Sun Co. Inc. has spelled out a new strategic program designed to boost operating income by about $150 million/year starting next year. At the same time, the company reported a third quarter 1992 loss of $320 million due to writedowns associated with implementation of the new strategy and other activities. Operating income for the quarter was $22 million, compared with breakeven in the 1991 third quarter. The key to Sun's new strategy is hinged to growth in its value added business lines:
Nov. 9, 1992
3 min read

Sun Co. Inc. has spelled out a new strategic program designed to boost operating income by about $150 million/year starting next year.

At the same time, the company reported a third quarter 1992 loss of $320 million due to writedowns associated with implementation of the new strategy and other activities. Operating income for the quarter was $22 million, compared with breakeven in the 1991 third quarter.

The key to Sun's new strategy is hinged to growth in its value added business lines: chemicals, lubricants, and transportation, along with branded gasoline marketing in the U.S. Northeast.

"To focus on these businesses we decided to first exit other areas," said Robert H. Campbell, Sun chairman and chief executive officer.

"We started last year with the announcement that we would begin an orderly disposition of Radnor Corp.'s real estate holdings. We continued this year with our decision to seek buyers for our coal business and our decision to withdraw from branded gasoline marketing in Oklahoma, Missouri, and Iowa and to reconfigure our Tulsa refinery to produce mainly lubricants."

MORE STRATEGIC MOVES

These added withdrawals, restructurings, and income improvement programs will be part of Sun's new strategy:

  • Orderly withdrawal from all oil and gas exploration outside of Canada. However, existing exploration commitments will be honored, and production and development in Colombia and the U.K. North Sea will continue.

  • Conversion from the current bucketwheel method of mining Canadian oilsands to a truck and shovel method, substantially reducing production costs at Suncor, Sun's Canadian subsidiary, and reduction of Sun's ownership in Suncor from the current 68% to 55% when warranted by market conditions.

  • Reconfiguration of the company's 85,000 b/d Yabucoa, P.R., refinery to produce predominantly lubricants, much the same as is being done at the 85,000 b/d Tulsa refinery.

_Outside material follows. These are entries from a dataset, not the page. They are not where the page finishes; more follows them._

(** * Baulkham Hills & Castle Hill property tracker: ledger, day-over-day
      change classification, accuracy report and rolling price average.

    A shallow embedding of
    - [PropertyDB.save_listings], [PropertyDB.get_daily_changes],
      [PropertyDB.get_comprehensive_daily_changes] and
      [PropertyDB.get_prediction_accuracy_report]
      (baulkandcastle_scraper.py), and
    - [compute_rolling_avg_price_per_m2]
      (src/baulkandcastle/ml/feature_engineering.py),
    and of the functions around them: [PropertyDB.update_daily_stats],
    [get_daily_history], [get_stats], [update_catchment_flags],
    [get_catchment_property_ids] and [get_listings_for_prediction],
    [BaulkandcastleScraper._extract_price_value] and [_convert_to_iso_date],
    and the property types of src/baulkandcastle/utils/property_types.py.

    SQLite tables are lists of rows in rowid order.  TEXT values are
    [string]s compared bytewise (SQLite's BINARY collation), INTEGER values
    are [Z], REAL values and Python floats are exact rationals [Q], and a
    nullable column is an [option]. *)

From Stdlib Require Import String Ascii List ZArith QArith Qround Qabs Bool Lia.
From Stdlib Require Import OrderedTypeEx Permutation Sorted Lqa.
Import ListNotations.

Open Scope string_scope.
Open Scope list_scope.

(* ===================================================================== *)
(** ** Text helpers: Python's [str.strip], [str.lower], [str.upper] and
       [s[:n]] on ASCII text, SQLite's ordering of TEXT values *)
(* ===================================================================== *)

(** [str.isspace] on one ASCII character: TAB, LF, VT, FF, CR, the four
    separators FS GS RS US, and the blank. *)
Definition isspace (c : ascii) : bool :=
  let n := nat_of_ascii c in
  ((9 <=? n)%nat && (n <=? 13)%nat) || ((28 <=? n)%nat && (n <=? 32)%nat).

Fixpoint lstrip (s : string) : string :=
  match s with
  | EmptyString => EmptyString
  | String c s' => if isspace c then lstrip s' else s
  end.

Fixpoint rstrip (s : string) : string :=
  match s with
  | EmptyString => EmptyString
  | String c s' =>
      match rstrip s' with
      | EmptyString => if isspace c then EmptyString else String c EmptyString
      | t => String c t
      end
  end.

(** [s.strip()] *)
Definition strip (s : string) : string := rstrip (lstrip s).

Definition lower_char (c : ascii) : ascii :=
  let n := nat_of_ascii c in
  if ((65 <=? n)%nat && (n <=? 90)%nat)%bool then ascii_of_nat (n + 32) else c.

Definition upper_char (c : ascii) : ascii :=
  let n := nat_of_ascii c in
  if ((97 <=? n)%nat && (n <=? 122)%nat)%bool then ascii_of_nat (n - 32) else c.

Fixpoint map_string (f : ascii -> ascii) (s : string) : string :=
  match s with
  | EmptyString => EmptyString
  | String c s' => String (f c) (map_string f s')
  end.

(** [s.lower()] and [s.upper()], on ASCII text ([is_ascii] below). *)
Definition lower (s : string) : string := map_string lower_char s.
Definition upper (s : string) : string := map_string upper_char s.

(** [s[:n]] *)
Definition prefix_slice (n : nat) (s : string) : string := substring 0 n s.

(** [a < b] and [a <= b] on TEXT. *)
Definition text_ltb (a b : string) : bool := String.ltb a b.
Definition text_leb (a b : string) : bool := String.leb a b.

(** [MAX(col)] over TEXT values: [None] is SQL NULL (no row). *)
Fixpoint sql_max_text (l : list string) : option string :=
  match l with
  | [] => None
  | x :: l' =>
      match sql_max_text l' with
      | None => Some x
      | Some m => if text_leb x m then Some m else Some x
      end
  end.

(** Python's [x or default] on an optional int and an optional str: [None],
    [0] and the empty string are falsy. *)
Definition py_or_int (o : option Z) (d : Z) : Z :=
  match o with
  | None => d
  | Some v => if (v =? 0)%Z then d else v
  end.

Definition py_or_str (o : option string) (d : string) : string :=
  match o with
  | None => d
  | Some "" => d
  | Some v => v
  end.

(** SQL three-valued logic for the comparisons the queries use. *)
Definition sql_ne_text (a b : option string) : option bool :=
  match a, b with
  | Some x, Some y => Some (negb (String.eqb x y))
  | _, _ => None
  end.

Definition sql_ne_int (a b : option Z) : option bool :=
  match a, b with
  | Some x, Some y => Some (negb (x =? y)%Z)
  | _, _ => None
  end.

Definition sql_or (a b : option bool) : option bool :=
  match a, b with
  | Some true, _ | _, Some true => Some true
  | Some false, Some false => Some false
  | _, _ => None
  end.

  • Possible reconfiguration or joint venture operation of the 125,000 b/d Toledo, Ohio, refinery, which supplies the Upper Midwest.

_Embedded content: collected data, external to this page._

(** * plugin.video.areena: catalog parsing and stream resolution

    A shallow embedding of the pure core of the Yle Areena add-on
    (resources/lib/misc.py, yle.py, kaltura.py and router.py) together with
    the properties its specification states.

    Conventions of the embedding.
    - A Python [str] is a [string]; one [ascii] stands for one character.
      The alphabet table of [sort_alphabetical_categories] holds letters
      outside ASCII, written here in UTF-8; they are only ever compared for
      equality.
    - A Python [int] is a [Z].  A Python [float] is an IEEE-754 binary64
      value, carried by [spec_float] of the Standard Library.
    - A value decoded by [json.loads] (and [None]) is a [json].
    - An exception is a constructor of [exn]; code that can raise returns a
      [res].  Code that logs or talks to the network runs in the monad [M],
      which records the events in order.
    - [log] calls that only dump a response are debug output and are left
      out; the one call that reports an unknown stream type is kept. *)

From Stdlib Require Import ZArith List String Ascii Bool Lia Arith.
From Stdlib Require Import Sorting.Permutation Sorting.Sorted.
From Stdlib Require Import Floats.SpecFloat DecimalString DecimalPos.
From Equations Require Import Equations.
Import ListNotations.

Local Open Scope string_scope.
Local Open Scope Z_scope.

(* ===================================================================== *)
(** * Python run-time values                                              *)
(* ===================================================================== *)

Module Py.

(** The exception classes the modelled code can raise.  [NotModelled] is no
    Python exception: it ends a run that leaves the fragment modelled here
    (see [int_of_count]). *)
Inductive exn : Type :=
| AttributeError
| KeyError
| IndexError
| TypeError
| ValueError
| StopIteration
| UnboundLocalError
| NameError
| HTTPError
| NotModelled.

(** [except (AttributeError, LookupError, TypeError, ValueError)]:
    [KeyError] and [IndexError] are the subclasses of [LookupError]. *)
Definition caught_by_parser (e : exn) : bool :=
  match e with
  | AttributeError | KeyError | IndexError | TypeError | ValueError => true
  | StopIteration | UnboundLocalError | NameError | HTTPError
  | NotModelled => false
  end.

Inductive res (A : Type) : Type :=
| Ok (a : A)
| Raise (e : exn).
Arguments Ok {A} a.
Arguments Raise {A} e.

Definition rbind {A B} (r : res A) (f : A -> res B) : res B :=
  match r with
  | Ok a => f a
  | Raise e => Raise e
  end.

(** [try: r except (AttributeError, LookupError, TypeError, ValueError): d] *)
Definition try_except {A} (r : res A) (d : A) : res A :=
  match r with
  | Ok a => Ok a
  | Raise e => if caught_by_parser e then Ok d else Raise e
  end.

Definition is_ok {A} (r : res A) : bool :=
  match r with Ok _ => true | Raise _ => false end.

(** Values produced by [json.loads]; [JNull] is [None]. A [dict] keeps its
    keys in insertion order and holds each key once. *)
#[warnings="-register-all"]
Inductive json : Type :=
| JNull
| JBool (b : bool)
| JInt (n : Z)
| JFloat (f : spec_float)
| JStr (s : string)
| JList (l : list json)
| JDict (kv : list (string * json)).

Definition float_is_zero (f : spec_float) : bool :=
  match f with S754_zero _ => true | _ => false end.

(** Truth value of an object, as tested by [not x] and [x or y]. *)
Definition truthy (v : json) : bool :=
  match v with
  | JNull => false
  | JBool b => b
  | JInt n => negb (n =? 0)
  | JFloat f => negb (float_is_zero f)
  | JStr s => negb (String.eqb s "")
  | JList l => match l with [] => false | _ => true end
  | JDict kv => match kv with [] => false | _ => true end
  end.

(** [x or y] *)
Definition py_or (x y : json) : json := if truthy x then x else y.

Fixpoint assoc (k : string) (kv : list (string * json)) : option json :=
  match kv with
  | [] => None
  | (k', v) :: rest => if String.eqb k k' then Some v else assoc k rest
  end.

(** [v.get(k, d)]: only a [dict] has the method. *)
Definition get (v : json) (k : string) (d : json) : res json :=
  match v with
  | JDict kv => Ok (match assoc k kv with Some x => x | None => d end)
  | _ => Raise AttributeError
  end.

(** [v[k]] for a string key [k]. *)
Definition item (v : json) (k : string) : res json :=
  match v with
  | JDict kv => match assoc k kv with Some x => Ok x | None => Raise KeyError end
  | _ => Raise TypeError
  end.

(** [l[i]] on a Python list, negative indices counting from the end. *)
Definition list_item {A} (l : list A) (i : Z) : res A :=
  let n := Z.of_nat (List.length l) in
  let j := if i <? 0 then i + n else i in
  if (j <? 0) || (n <=? j) then Raise IndexError
  else match nth_error l (Z.to_nat j) with
       | Some x => Ok x
       | None => Raise IndexError
       end.

(** [v[i]] for an integer index [i]. *)
Definition item_int (v : json) (i : Z) : res json :=
  match v with
  | JList l => list_item l i
  | JStr s =>
      rbind (list_item (list_ascii_of_string s) i)
            (fun c => Ok (JStr (String c EmptyString)))
  | JDict _ => Raise KeyError
  | _ => Raise TypeError
  end.

(** The elements [for x in v] runs over: a list yields its items, a dict its
    keys, a string its characters; anything else is not iterable. *)
Definition iter (v : json) : res (list json) :=
  match v with
  | JList l => Ok l
  | JDict kv => Ok (map (fun p => JStr (fst p)) kv)
  | JStr s => Ok (map (fun c => JStr (String c EmptyString)) (list_ascii_of_string s))
  | _ => Raise TypeError
  end.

"These actions will provide improved income and cash for investment in the areas we have identified for growth-namely, our Sunoco and Atlantic brands in the northeastern United States, our worldwide lubricants business, our chemicals business, and our pipeline and terminaling businesses," Campbell said. "We have a strong competitive position in each of these profitable businesses, and we believe they provide excellent opportunities for growth."

Campbell said the new strategy is expected to bolster Sun's earnings, improve return on equity, and increase shareholder value.

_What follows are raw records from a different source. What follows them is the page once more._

(** * Mark-compact collector of the GC visualiser

    A shallow embedding of [gc_visualizer_slides_25_36.jsx]: the object
    model, the three phases ([markReachable], [prepareCompaction],
    [crunch]) and the component's event handlers with their history
    stack, followed by the properties of the collector.

    Conventions of the embedding.
    - JavaScript numbers holding addresses and sizes are integers; they are
      modelled by [Z] (no rounding below 2^53 is modelled).
    - An optional property ([marked?], [newAddr?]) is an [option]: [None]
      is the absent property.  [null] in [number | null] is [None] too.
    - Object identity matters where the source mutates objects reached
      through a second container ([Map] values in [markReachable], the
      sorted copy of the array in [prepareCompaction]).  There the array
      is the store, and a reference to an object is its index in it.
    - [Map<number, _>] is a [gmap Z _], [Set<number>] a [gset Z]. *)

From stdpp Require Import gmap strings list fin_maps sorting pretty.

Local Open Scope Z_scope.

(* ------------------------------------------------------------------ *)
(** ** Types *)

Module Obj.
(** [type Obj = { id; addr; size; fields; marked?; newAddr? }]. *)
Record t : Type := mk {
  id : string;
  addr : Z;                     (* start address in the heap array *)
  size : Z;                     (* total cells, including header *)
  fields : list (option Z);     (* length = size-1 *)
  marked : option bool;         (* for Phase 1 *)
  newAddr : option (option Z)   (* for Phase 2; [Some None] is null *)
}.

(** [if (o.marked)]: absent and [false] are both falsy. *)
Definition isMarked (o : t) : bool :=
  match marked o with Some true => true | _ => false end.

(** [o.marked = true]. *)
Definition setMarked (o : t) : t :=
  mk (id o) (addr o) (size o) (fields o) (Some true) (newAddr o).

(** [o.newAddr = n]. *)
Definition setNewAddr (n : Z) (o : t) : t :=
  mk (id o) (addr o) (size o) (fields o) (marked o) (Some (Some n)).

(** [o.fields = fs]. *)
Definition setFields (fs : list (option Z)) (o : t) : t :=
  mk (id o) (addr o) (size o) fs (marked o) (newAddr o).

(** [{ ...o, addr: na, newAddr: null, marked: false }]. *)
Definition moved (na : Z) (o : t) : t :=
  mk (id o) na (size o) (fields o) (Some false) (Some None).
End Obj.

#[global] Instance Obj_eq_dec : EqDecision Obj.t.
Proof. solve_decision. Defined.

Inductive Phase : Type := Idle | Mark | Prepare | Crunch.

"We project that, even with no improvement in marketplace fundamentals, our new strategy will increase operating income in 1993 by approximately $150 million over what it otherwise would be," he said.

The largest part of the planned income improvement, an estimated $70 million after tax, is to come from lower expenses stemming from withdrawal from oil and gas exploration outside of Canada. The remainder is to come mainly from operational improvements at Suncor, lubricants emphasis at the Tulsa and Puerto Rico refineries, improvements in branded marketing and at the Toledo refinery, and savings in purchasing activities and expenses.

THIRD QUARTER CHARGE

Campbell said most of a $459 million in third quarter 1992 after tax special charge was a required step before the company could implement its new strategy. The charge breaks out as:

  • A $200 million after tax loss provision related to the company's decision to withdraw from oil and gas exploration outside of Canada and dispose of certain marginal oil producing leases.

  • $148 million related to restructuring efforts at Suncor.

  • $61 million stemming from a program to downsize and reconfigure its Tulsa refining and marketing operations.

  • $50 million in miscellaneous writedowns and accruals.